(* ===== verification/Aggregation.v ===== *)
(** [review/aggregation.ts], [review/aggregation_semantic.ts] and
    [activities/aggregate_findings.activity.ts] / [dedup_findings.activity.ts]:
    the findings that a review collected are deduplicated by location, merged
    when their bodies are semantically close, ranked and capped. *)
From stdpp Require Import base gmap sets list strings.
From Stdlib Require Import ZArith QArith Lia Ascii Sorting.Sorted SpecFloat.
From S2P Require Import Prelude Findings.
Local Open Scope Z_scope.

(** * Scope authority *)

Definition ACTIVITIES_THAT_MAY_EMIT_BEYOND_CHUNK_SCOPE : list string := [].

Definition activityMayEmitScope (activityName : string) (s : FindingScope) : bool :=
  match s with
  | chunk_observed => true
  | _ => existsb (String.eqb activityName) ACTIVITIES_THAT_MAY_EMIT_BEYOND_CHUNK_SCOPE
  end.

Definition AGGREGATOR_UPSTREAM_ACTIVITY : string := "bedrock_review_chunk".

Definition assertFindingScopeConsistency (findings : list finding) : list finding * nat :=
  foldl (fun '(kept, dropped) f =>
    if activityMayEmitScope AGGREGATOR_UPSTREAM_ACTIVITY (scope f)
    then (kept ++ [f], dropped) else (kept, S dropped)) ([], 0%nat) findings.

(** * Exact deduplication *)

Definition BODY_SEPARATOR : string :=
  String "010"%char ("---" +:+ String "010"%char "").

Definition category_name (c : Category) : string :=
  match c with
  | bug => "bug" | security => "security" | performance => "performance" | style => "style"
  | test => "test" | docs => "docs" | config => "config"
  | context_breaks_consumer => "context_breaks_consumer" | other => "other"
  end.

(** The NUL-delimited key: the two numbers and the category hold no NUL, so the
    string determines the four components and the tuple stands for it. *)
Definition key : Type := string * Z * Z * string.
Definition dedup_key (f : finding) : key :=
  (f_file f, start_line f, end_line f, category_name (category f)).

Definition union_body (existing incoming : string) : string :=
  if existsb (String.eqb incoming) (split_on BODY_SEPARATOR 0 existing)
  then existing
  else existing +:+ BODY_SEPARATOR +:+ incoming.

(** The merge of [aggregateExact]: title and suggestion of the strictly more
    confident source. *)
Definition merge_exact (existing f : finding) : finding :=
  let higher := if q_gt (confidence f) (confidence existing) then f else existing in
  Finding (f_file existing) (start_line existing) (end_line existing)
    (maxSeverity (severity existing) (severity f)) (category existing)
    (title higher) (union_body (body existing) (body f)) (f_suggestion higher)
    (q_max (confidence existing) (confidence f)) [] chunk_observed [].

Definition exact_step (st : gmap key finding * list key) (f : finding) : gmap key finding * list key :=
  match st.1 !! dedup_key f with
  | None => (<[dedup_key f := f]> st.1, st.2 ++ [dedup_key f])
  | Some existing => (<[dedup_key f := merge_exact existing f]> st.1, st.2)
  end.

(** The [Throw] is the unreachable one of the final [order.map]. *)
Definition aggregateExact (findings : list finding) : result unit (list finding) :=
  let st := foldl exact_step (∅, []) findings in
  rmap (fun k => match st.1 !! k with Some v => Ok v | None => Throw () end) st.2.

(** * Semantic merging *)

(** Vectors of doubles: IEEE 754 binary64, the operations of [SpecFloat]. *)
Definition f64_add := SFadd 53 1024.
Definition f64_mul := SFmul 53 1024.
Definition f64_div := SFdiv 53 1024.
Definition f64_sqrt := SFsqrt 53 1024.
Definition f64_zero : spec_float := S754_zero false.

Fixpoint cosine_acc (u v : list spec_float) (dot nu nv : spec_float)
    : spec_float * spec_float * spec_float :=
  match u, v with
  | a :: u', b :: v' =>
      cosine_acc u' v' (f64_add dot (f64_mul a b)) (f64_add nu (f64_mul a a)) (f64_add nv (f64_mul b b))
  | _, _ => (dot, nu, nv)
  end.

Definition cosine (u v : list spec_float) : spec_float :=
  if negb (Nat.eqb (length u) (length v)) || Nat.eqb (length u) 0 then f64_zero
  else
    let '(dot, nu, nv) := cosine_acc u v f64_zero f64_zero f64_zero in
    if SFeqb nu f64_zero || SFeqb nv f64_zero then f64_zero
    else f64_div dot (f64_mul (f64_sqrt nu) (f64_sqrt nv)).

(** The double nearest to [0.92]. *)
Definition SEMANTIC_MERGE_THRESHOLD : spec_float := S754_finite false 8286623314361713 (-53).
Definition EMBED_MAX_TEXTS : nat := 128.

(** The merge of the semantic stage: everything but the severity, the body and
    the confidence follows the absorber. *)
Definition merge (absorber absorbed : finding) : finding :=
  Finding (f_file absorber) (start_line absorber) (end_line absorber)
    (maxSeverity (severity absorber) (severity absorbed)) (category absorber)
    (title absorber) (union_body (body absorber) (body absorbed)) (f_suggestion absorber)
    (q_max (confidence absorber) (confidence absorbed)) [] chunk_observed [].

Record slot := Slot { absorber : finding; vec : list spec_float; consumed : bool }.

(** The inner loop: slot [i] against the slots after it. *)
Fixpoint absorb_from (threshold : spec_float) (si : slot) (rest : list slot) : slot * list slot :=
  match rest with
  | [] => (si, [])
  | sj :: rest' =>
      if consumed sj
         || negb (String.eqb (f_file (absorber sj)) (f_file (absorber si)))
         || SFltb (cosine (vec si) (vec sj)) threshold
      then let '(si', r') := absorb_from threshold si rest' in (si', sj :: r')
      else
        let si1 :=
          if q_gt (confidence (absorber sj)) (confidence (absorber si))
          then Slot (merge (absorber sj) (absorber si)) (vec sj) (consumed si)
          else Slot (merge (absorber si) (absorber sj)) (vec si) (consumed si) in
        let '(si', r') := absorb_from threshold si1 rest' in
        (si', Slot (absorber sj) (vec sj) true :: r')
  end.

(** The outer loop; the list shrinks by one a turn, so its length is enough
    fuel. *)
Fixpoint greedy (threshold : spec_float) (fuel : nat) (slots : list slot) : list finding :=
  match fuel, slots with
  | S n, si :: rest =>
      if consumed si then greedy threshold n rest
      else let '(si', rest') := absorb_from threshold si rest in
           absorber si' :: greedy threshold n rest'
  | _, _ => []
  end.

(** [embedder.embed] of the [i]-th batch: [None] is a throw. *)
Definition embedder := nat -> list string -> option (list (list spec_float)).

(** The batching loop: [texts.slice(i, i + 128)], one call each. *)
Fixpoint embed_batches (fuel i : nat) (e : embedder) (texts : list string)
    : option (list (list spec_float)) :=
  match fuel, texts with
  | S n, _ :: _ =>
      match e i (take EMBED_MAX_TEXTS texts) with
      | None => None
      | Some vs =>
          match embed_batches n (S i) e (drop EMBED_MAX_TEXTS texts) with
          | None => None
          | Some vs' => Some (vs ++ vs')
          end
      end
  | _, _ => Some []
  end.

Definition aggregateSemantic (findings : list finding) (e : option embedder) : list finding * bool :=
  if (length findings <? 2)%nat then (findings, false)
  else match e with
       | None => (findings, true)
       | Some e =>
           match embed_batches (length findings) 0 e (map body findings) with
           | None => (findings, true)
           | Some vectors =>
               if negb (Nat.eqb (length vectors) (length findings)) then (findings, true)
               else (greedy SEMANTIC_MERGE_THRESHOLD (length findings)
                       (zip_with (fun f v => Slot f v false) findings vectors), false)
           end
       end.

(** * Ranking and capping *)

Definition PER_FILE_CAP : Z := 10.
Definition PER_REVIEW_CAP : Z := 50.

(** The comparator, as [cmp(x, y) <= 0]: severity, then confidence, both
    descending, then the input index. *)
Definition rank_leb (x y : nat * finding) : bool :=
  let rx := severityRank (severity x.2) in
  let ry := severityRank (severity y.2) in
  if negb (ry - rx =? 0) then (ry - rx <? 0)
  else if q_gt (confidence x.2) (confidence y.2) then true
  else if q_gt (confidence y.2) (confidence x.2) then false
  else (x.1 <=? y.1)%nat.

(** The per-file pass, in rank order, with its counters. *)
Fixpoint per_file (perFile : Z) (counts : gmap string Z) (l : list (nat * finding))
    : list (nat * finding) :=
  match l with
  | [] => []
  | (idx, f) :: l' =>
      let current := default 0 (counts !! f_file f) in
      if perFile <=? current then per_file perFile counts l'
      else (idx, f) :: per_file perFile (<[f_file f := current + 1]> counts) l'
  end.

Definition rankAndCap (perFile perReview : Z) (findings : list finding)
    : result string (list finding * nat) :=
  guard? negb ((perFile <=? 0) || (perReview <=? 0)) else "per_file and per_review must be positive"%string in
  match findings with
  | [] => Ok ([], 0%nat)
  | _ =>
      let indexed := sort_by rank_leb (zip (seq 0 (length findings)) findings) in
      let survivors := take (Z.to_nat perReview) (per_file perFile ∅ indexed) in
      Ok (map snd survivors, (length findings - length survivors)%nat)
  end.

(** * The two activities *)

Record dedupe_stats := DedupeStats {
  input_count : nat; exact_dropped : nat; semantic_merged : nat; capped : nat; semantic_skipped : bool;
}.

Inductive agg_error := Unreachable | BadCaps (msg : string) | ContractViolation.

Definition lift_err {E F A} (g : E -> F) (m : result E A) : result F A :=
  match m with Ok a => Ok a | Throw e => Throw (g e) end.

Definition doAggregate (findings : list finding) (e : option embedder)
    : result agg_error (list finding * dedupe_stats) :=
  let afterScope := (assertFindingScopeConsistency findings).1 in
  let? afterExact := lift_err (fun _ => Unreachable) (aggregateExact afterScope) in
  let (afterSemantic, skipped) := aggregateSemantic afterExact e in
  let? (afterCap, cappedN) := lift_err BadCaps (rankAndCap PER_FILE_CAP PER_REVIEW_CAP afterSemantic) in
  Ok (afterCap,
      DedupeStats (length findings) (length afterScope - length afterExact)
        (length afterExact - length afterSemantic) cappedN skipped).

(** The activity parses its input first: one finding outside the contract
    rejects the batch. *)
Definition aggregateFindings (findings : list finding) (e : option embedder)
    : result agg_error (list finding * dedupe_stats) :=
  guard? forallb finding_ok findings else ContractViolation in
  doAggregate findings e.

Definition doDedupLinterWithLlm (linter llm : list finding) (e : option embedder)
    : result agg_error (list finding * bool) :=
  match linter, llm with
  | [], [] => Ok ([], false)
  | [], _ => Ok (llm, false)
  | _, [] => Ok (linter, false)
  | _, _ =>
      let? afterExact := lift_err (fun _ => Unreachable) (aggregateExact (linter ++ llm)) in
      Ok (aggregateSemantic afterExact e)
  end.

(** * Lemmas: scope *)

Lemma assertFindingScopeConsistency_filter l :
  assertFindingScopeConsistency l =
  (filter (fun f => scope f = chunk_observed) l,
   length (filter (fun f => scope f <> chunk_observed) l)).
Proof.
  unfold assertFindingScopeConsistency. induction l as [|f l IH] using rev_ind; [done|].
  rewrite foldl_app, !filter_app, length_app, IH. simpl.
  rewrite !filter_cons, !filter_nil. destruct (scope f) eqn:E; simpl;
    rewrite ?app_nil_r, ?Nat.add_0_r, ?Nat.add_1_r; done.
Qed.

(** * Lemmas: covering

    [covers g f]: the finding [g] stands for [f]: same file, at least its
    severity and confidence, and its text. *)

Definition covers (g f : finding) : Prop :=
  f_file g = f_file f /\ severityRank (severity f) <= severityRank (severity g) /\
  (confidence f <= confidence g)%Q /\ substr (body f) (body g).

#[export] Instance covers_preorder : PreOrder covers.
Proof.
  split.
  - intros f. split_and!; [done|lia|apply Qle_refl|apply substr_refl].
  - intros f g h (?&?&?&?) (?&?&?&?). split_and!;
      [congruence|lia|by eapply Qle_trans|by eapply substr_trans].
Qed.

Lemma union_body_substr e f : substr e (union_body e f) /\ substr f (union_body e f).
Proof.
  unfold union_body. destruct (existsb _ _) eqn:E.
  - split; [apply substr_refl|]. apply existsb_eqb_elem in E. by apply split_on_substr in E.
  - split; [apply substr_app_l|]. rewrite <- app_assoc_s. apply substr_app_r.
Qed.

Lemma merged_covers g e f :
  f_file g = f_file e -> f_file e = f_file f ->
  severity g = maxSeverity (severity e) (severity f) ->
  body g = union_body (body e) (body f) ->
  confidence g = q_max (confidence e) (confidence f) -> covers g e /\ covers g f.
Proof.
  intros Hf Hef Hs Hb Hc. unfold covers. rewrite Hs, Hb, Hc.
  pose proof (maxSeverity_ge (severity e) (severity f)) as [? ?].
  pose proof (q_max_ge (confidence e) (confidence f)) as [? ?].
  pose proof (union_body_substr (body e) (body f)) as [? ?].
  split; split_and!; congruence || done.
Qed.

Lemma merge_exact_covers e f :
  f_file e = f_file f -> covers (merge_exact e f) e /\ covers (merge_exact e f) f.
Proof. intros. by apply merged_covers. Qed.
· · · · · · ·
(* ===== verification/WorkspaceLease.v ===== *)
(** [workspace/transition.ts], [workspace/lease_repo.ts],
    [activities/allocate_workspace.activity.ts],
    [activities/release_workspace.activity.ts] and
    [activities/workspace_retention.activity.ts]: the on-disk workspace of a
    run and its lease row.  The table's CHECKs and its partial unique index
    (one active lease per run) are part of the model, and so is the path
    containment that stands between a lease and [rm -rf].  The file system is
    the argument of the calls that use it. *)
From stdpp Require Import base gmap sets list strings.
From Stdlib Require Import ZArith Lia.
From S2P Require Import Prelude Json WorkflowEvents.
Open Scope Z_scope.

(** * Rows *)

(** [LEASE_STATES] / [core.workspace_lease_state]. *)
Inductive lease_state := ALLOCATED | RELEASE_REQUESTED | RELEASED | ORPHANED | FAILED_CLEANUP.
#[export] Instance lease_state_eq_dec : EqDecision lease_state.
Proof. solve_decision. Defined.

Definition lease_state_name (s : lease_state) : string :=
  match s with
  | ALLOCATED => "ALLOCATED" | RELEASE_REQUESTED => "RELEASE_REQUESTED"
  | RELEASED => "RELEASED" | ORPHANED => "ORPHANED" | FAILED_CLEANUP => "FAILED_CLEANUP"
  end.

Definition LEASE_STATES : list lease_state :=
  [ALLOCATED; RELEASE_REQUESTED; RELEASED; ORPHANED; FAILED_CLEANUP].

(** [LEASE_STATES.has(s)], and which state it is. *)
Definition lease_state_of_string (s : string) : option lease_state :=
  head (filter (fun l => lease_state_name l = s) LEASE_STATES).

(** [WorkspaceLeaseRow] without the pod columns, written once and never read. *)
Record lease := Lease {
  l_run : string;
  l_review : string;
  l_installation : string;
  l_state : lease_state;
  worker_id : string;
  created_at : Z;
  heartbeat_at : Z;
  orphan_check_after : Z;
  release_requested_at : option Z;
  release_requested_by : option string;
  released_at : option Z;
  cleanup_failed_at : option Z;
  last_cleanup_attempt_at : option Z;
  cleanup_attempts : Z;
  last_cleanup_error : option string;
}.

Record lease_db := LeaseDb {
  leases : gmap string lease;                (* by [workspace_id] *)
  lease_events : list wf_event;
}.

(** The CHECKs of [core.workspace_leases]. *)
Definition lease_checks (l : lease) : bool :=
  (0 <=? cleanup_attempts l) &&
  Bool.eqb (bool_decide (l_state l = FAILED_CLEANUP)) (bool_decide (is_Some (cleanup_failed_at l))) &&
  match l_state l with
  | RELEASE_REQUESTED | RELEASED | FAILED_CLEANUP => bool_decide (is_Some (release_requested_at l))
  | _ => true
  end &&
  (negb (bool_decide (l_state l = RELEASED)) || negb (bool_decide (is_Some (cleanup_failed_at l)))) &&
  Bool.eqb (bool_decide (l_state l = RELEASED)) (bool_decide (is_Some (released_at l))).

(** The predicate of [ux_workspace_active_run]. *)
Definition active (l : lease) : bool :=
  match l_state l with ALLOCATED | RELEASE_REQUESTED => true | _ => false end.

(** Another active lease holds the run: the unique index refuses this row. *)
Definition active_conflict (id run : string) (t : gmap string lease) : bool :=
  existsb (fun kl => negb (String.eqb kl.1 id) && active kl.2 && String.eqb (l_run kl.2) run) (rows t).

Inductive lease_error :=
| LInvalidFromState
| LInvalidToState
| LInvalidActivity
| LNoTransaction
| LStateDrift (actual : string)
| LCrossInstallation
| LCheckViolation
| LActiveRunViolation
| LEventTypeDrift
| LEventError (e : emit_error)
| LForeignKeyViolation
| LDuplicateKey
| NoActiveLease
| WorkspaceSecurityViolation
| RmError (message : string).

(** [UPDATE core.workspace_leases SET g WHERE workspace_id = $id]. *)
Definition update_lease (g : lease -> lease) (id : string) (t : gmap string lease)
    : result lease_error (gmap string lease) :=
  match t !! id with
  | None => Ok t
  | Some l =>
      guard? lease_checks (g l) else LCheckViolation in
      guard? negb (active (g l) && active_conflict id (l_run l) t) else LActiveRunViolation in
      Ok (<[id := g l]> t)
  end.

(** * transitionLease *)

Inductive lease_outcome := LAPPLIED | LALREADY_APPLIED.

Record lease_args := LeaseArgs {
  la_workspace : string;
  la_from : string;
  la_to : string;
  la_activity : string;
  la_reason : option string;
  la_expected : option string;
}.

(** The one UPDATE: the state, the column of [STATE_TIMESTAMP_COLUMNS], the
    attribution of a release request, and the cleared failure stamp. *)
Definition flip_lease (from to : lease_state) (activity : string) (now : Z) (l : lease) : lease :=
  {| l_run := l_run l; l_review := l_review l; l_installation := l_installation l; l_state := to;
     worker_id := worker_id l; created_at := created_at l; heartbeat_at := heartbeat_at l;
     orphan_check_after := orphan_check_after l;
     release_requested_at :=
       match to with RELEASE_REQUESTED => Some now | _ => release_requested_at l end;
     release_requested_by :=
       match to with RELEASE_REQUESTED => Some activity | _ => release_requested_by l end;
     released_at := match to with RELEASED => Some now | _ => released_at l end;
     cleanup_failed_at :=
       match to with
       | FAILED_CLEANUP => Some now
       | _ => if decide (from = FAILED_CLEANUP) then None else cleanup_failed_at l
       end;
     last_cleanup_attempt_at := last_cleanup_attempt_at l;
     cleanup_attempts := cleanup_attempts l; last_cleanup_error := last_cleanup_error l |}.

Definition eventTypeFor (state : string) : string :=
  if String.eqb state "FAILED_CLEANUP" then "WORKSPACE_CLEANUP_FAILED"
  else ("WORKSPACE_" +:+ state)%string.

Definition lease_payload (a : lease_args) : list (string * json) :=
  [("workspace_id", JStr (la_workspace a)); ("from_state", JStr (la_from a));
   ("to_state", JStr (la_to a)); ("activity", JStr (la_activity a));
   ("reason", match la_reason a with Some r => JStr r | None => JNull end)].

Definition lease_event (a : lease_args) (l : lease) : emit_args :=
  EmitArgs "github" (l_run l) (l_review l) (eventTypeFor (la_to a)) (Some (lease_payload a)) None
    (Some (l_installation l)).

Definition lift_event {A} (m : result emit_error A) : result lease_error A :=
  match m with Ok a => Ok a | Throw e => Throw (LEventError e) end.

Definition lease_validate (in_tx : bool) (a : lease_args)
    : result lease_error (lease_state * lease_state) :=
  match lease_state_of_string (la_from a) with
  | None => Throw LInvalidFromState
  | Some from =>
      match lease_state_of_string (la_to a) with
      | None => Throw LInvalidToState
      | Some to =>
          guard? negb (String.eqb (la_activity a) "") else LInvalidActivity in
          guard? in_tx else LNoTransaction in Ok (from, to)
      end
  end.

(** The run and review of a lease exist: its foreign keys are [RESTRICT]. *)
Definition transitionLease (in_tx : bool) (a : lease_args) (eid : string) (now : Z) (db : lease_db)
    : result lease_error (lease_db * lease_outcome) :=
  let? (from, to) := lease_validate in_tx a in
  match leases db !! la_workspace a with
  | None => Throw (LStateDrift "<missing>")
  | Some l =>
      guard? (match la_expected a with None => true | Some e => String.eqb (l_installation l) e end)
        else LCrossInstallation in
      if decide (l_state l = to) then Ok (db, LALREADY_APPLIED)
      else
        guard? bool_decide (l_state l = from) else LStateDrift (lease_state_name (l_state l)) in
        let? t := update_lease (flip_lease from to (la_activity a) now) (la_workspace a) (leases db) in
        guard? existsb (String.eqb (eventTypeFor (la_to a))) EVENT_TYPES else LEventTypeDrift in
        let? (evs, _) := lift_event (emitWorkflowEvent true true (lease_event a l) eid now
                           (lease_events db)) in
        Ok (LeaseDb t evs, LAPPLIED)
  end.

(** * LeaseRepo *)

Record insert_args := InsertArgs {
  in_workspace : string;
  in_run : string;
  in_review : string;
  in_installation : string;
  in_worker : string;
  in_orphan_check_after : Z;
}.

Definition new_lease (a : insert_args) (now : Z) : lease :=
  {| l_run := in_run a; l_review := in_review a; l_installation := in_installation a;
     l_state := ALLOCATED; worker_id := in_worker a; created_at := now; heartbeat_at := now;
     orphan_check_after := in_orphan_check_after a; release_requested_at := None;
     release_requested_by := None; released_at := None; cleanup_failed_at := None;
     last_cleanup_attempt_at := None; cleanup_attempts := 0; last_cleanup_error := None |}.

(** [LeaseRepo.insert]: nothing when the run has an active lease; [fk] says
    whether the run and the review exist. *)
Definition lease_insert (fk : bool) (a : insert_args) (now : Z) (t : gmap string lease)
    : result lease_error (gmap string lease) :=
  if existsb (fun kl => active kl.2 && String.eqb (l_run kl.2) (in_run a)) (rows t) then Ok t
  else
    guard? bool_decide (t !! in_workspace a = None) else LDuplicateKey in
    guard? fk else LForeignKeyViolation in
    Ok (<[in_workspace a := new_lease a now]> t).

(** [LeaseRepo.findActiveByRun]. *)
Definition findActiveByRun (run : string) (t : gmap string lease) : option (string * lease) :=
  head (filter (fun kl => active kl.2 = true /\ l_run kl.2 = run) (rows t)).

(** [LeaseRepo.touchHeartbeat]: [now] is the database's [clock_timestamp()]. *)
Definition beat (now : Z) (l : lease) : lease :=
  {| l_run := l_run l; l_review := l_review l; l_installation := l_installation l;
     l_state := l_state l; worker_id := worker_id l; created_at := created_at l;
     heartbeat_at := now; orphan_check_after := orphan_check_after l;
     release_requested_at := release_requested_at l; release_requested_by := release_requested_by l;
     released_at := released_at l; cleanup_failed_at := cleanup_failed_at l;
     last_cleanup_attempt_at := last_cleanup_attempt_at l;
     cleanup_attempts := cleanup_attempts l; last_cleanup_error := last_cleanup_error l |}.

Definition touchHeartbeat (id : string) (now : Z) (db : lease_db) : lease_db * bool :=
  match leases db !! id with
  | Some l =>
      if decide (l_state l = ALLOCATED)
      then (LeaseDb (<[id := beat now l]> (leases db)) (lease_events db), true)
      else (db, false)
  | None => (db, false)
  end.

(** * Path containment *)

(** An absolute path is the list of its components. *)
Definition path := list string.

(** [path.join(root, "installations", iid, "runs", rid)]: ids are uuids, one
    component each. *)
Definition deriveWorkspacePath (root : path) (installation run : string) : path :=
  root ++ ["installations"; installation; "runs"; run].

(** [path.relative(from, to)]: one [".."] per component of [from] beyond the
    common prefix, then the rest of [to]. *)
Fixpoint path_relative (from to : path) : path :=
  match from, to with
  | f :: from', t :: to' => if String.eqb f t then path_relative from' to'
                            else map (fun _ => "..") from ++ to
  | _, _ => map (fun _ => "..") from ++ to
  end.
· · · · · · ·
* **Task statement**
Starting at the line that has "(* ===== verification/Aggregation.v ===== *)" and ending at the line that has "Definition ACTIVITIES_THAT_MAY_EMIT_BEYOND_CHUNK_SCOPE : list", please write out the lines above exactly, leaving out all others.

* **Finished exercise**
(* ===== verification/Aggregation.v ===== *)
(** [review/aggregation.ts], [review/aggregation_semantic.ts] and
    [activities/aggregate_findings.activity.ts] / [dedup_findings.activity.ts]:
    the findings that a review collected are deduplicated by location, merged
    when their bodies are semantically close, ranked and capped. *)
From stdpp Require Import base gmap sets list strings.
From Stdlib Require Import ZArith QArith Lia Ascii Sorting.Sorted SpecFloat.
From S2P Require Import Prelude Findings.
Local Open Scope Z_scope.

(** * Scope authority *)

Definition ACTIVITIES_THAT_MAY_EMIT_BEYOND_CHUNK_SCOPE : list string := [].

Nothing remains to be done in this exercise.